◆ Saved entries
◇ ◇ ◇ ◇
Lemma RGCN_init_built i h o n p nn xt et ot w model w' l :
  runs_to (RGCN.init i h o n p nn xt et ot) w model w' l →
  model_built nn xt et ot model.
Proof.
  intros Hr. unfold RGCN.init in Hr. runs_inv Hr. subst model.
  assert (Hembs : ∀ k, k ∈ dict_keys a ↔ k ∈ RGCN.difference (dict_keys nn) xt).
  { revert Hr0.
    apply (foldM_runs_ind _ (λ done (d : Dict string loc) (_ : world),
             ∀ k, k ∈ dict_keys d ↔ k ∈ done)).
    - intros done key d0 w5 d1 w6 l10 Hk Hstep. runs_inv Hstep. subst.
      intros k. rewrite dict_keys_set_elem, Hk, elem_of_app.
      rewrite list_elem_of_singleton. tauto.
    - intros k. cbn. by rewrite !elem_of_nil. }
  apply (lins_loop_runs id) in Hr1 as (_ & _ & Hlins).
  apply (foldM_runs_ind _ (λ _ convs _,
           Forall (λ conv, RGCNConv.node_types conv = dict_keys nn
                           ∧ RGCNConv.edge_types conv = et) convs))
    in Hr2 as Hconvs.
  2: { intros done j convs w5 convs' w6 l10 Hc Hstep. runs_inv Hstep.
       match goal with
       | H : runs_to (RGCNConv.init _ _ _ _) _ _ _ _ |- _ =>
           apply RGCNConv_init_built in H as (_ & Hnt & Het & _)
       end.
       subst. apply Forall_app. split; [done|]. by constructor. }
  2: { constructor. }
  apply RGCNConv_init_built in Hr3 as (_ & Hnt & Het & _).
  unfold model_built. cbn. split_and!.
  - done.
  - intros k. rewrite Hembs. unfold RGCN.difference.
    rewrite list_elem_of_filter, elem_of_remove_dups. tauto.
  - intros k. by rewrite Hlins, list_fmap_id.
  - by rewrite removelast_last.
  - eexists. by rewrite last_snoc.
Qed.

(** ** What a forward pass that returns has found *)

Lemma for_runs_ind {A} (f : A → M unit) (I : list A → world → Prop) xs :
  (∀ done a w u w' l,
     I done w → runs_to (f a) w u w' l → I (done ++ [a]) w') →
  ∀ w u w' l, I [] w → runs_to (for_ xs f) w u w' l → I xs w'.
Proof.
  intros Hf.
  assert (Hgen : ∀ ys done w u w' l,
            I done w → runs_to (for_ ys f) w u w' l → I (done ++ ys) w').
  { induction ys as [|a ys IH]; intros done w u w' l Hw Hr; cbn [for_] in Hr.
    - apply ret_runs_inv in Hr as (_ & -> & _). by rewrite app_nil_r.
    - apply bind_runs_inv in Hr as (u1 & w1 & l1 & l2 & H1 & H2 & ->).
      rewrite cons_middle, app_assoc. eapply IH; [|done]. by eapply Hf. }
  intros w u w' l. apply (Hgen xs []).
Qed.

Lemma alloc_runs_inv x w n w' l :
  runs_to (alloc x) w n w' l →
  n = length (tensors w) ∧ w' = set_tensors (λ ts, ts ++ [x]) w ∧ l = [].
Proof. intros Hr. by inversion Hr. Qed.

Lemma new_dict_runs_inv d w n w' l :
  runs_to (new_dict d) w n w' l →
  n = length (dicts w) ∧ w' = set_dicts (λ ds, ds ++ [d]) w ∧ l = [].
Proof. intros Hr. by inversion Hr. Qed.

Lemma getitem_Ok_keys {K V} `{EqDecision K} (d : Dict K V) k v :
  getitem d k = Ok v → k ∈ dict_keys d.
Proof. intros Hg%getitem_Ok. by eapply dict_get_Some_keys. Qed.

Lemma RGCNConv_forward_needs self x adj w out w' l :
  x < length (dicts w) →
  runs_to (RGCNConv.forward self x adj) w out w' l →
  conv_keys self (dict_at w x) adj.
Proof.
  intros Hx Hr. unfold RGCNConv.forward in Hr.
  apply bind_runs_inv in Hr as (o & w1 & l1 & l2 & Hnew & Hr & ->).
  apply new_dict_runs_inv in Hnew as (-> & -> & _).
  apply bind_runs_inv in Hr as ([] & w2 & l3 & l4 & Hloop1 & Hr & ->).
  apply bind_runs_inv in Hr as ([] & w3 & l5 & l6 & Hloop2 & _ & _).
  set (out0 := length (dicts w)) in *.
  apply (for_runs_ind _ (λ done w',
           dict_at w' x = dict_at w x ∧ out0 < length (dicts w') ∧
           (∀ k, k ∈ dict_keys (dict_at w' out0) ↔ k ∈ done) ∧
           Forall (λ k, k ∈ dict_keys (RGCNConv.root_lins self)
                        ∧ k ∈ dict_keys (dict_at w x)) done))
    in Hloop1 as (Hx2 & Hlt2 & Hk2 & Hnodes).
  2: { intros done key w5 [] w6 l7 (Hx5 & Hlt5 & Hk5 & Hd) Hstep.
       unfold Linear.forward, dict_setitem, dict_getitem, dict_items in Hstep.
       runs_inv Hstep.
       match goal with
       | H : runs_to (alloc _) _ _ _ _ |- _ =>
           apply alloc_runs_inv in H as (? & ? & ?)
       end.
       subst. split_and!.
       - rewrite dict_at_setitem, decide_False by lia. exact Hx5.
       - cbn. by rewrite length_alter.
       - intros k. rewrite dict_at_setitem, decide_True by done.
         rewrite dict_keys_set_elem, elem_of_app, list_elem_of_singleton.
         change (dict_at (set_tensors _ w5) out0) with (dict_at w5 out0).
         rewrite Hk5. tauto.
       - apply Forall_app. split; [done|]. constructor; [|constructor].
         split; [by eapply getitem_Ok_keys|].
         rewrite <-Hx5. by eapply getitem_Ok_keys. }
  2: { split_and!.
       - rewrite dict_at_new, decide_False, decide_True by lia. done.
       - cbn. rewrite length_app. cbn. lia.
       - intros k. rewrite dict_at_new, decide_True by done. cbn.
         by rewrite !elem_of_nil.
       - constructor. }
  apply (for_runs_ind _ (λ done w',
           dicts w' = dicts w2 ∧
           Forall (λ key : EdgeType,
                     key.1.1 ∈ dict_keys (dict_at w x) ∧
                     key ∈ dict_keys adj ∧
                     RGCNConv.key_str key ∈ dict_keys (RGCNConv.rel_lins self) ∧
                     key.2 ∈ RGCNConv.node_types self) done))
    in Hloop2 as (_ & Hedges).
  2: { intros done key w5 [] w6 l7 (Hd5 & Hd) Hstep.
       unfold Linear.forward, add_, write, dict_getitem, dict_items in Hstep.
       runs_inv Hstep.
       repeat match goal with
       | H : runs_to (alloc _) _ _ _ _ |- _ =>
           apply alloc_runs_inv in H as (? & ? & ?)
       end.
       subst. split; [exact Hd5|].
       apply Forall_app. split; [done|]. constructor; [|constructor].
       assert (Hat : ∀ r, dict_at w5 r = dict_at w2 r)
         by (intros r; unfold dict_at; by rewrite Hd5).
       split_and!.
       - rewrite <-Hx2, <-Hat. by eapply getitem_Ok_keys.
       - by eapply getitem_Ok_keys.
       - by eapply getitem_Ok_keys.
       - apply Hk2. rewrite <-Hat. by eapply getitem_Ok_keys. }
  2: { split; [done|constructor]. }
  by split.
Qed.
◇ ◇ ◇ ◇
◆ THE PROBLEM
Output the line containing "unfold Linear.forward, add_, write, dict_getitem, dict_items" together with all later lines of the entries, exactly as written, through the final line.

◆ WRITTEN RESPONSE
       unfold Linear.forward, add_, write, dict_getitem, dict_items in Hstep.
       runs_inv Hstep.
       repeat match goal with
       | H : runs_to (alloc _) _ _ _ _ |- _ =>
           apply alloc_runs_inv in H as (? & ? & ?)
       end.
       subst. split; [exact Hd5|].
       apply Forall_app. split; [done|]. constructor; [|constructor].
       assert (Hat : ∀ r, dict_at w5 r = dict_at w2 r)
         by (intros r; unfold dict_at; by rewrite Hd5).
       split_and!.
       - rewrite <-Hx2, <-Hat. by eapply getitem_Ok_keys.
       - by eapply getitem_Ok_keys.
       - by eapply getitem_Ok_keys.
       - apply Hk2. rewrite <-Hat. by eapply getitem_Ok_keys. }
  2: { split; [done|constructor]. }
  by split.
Qed.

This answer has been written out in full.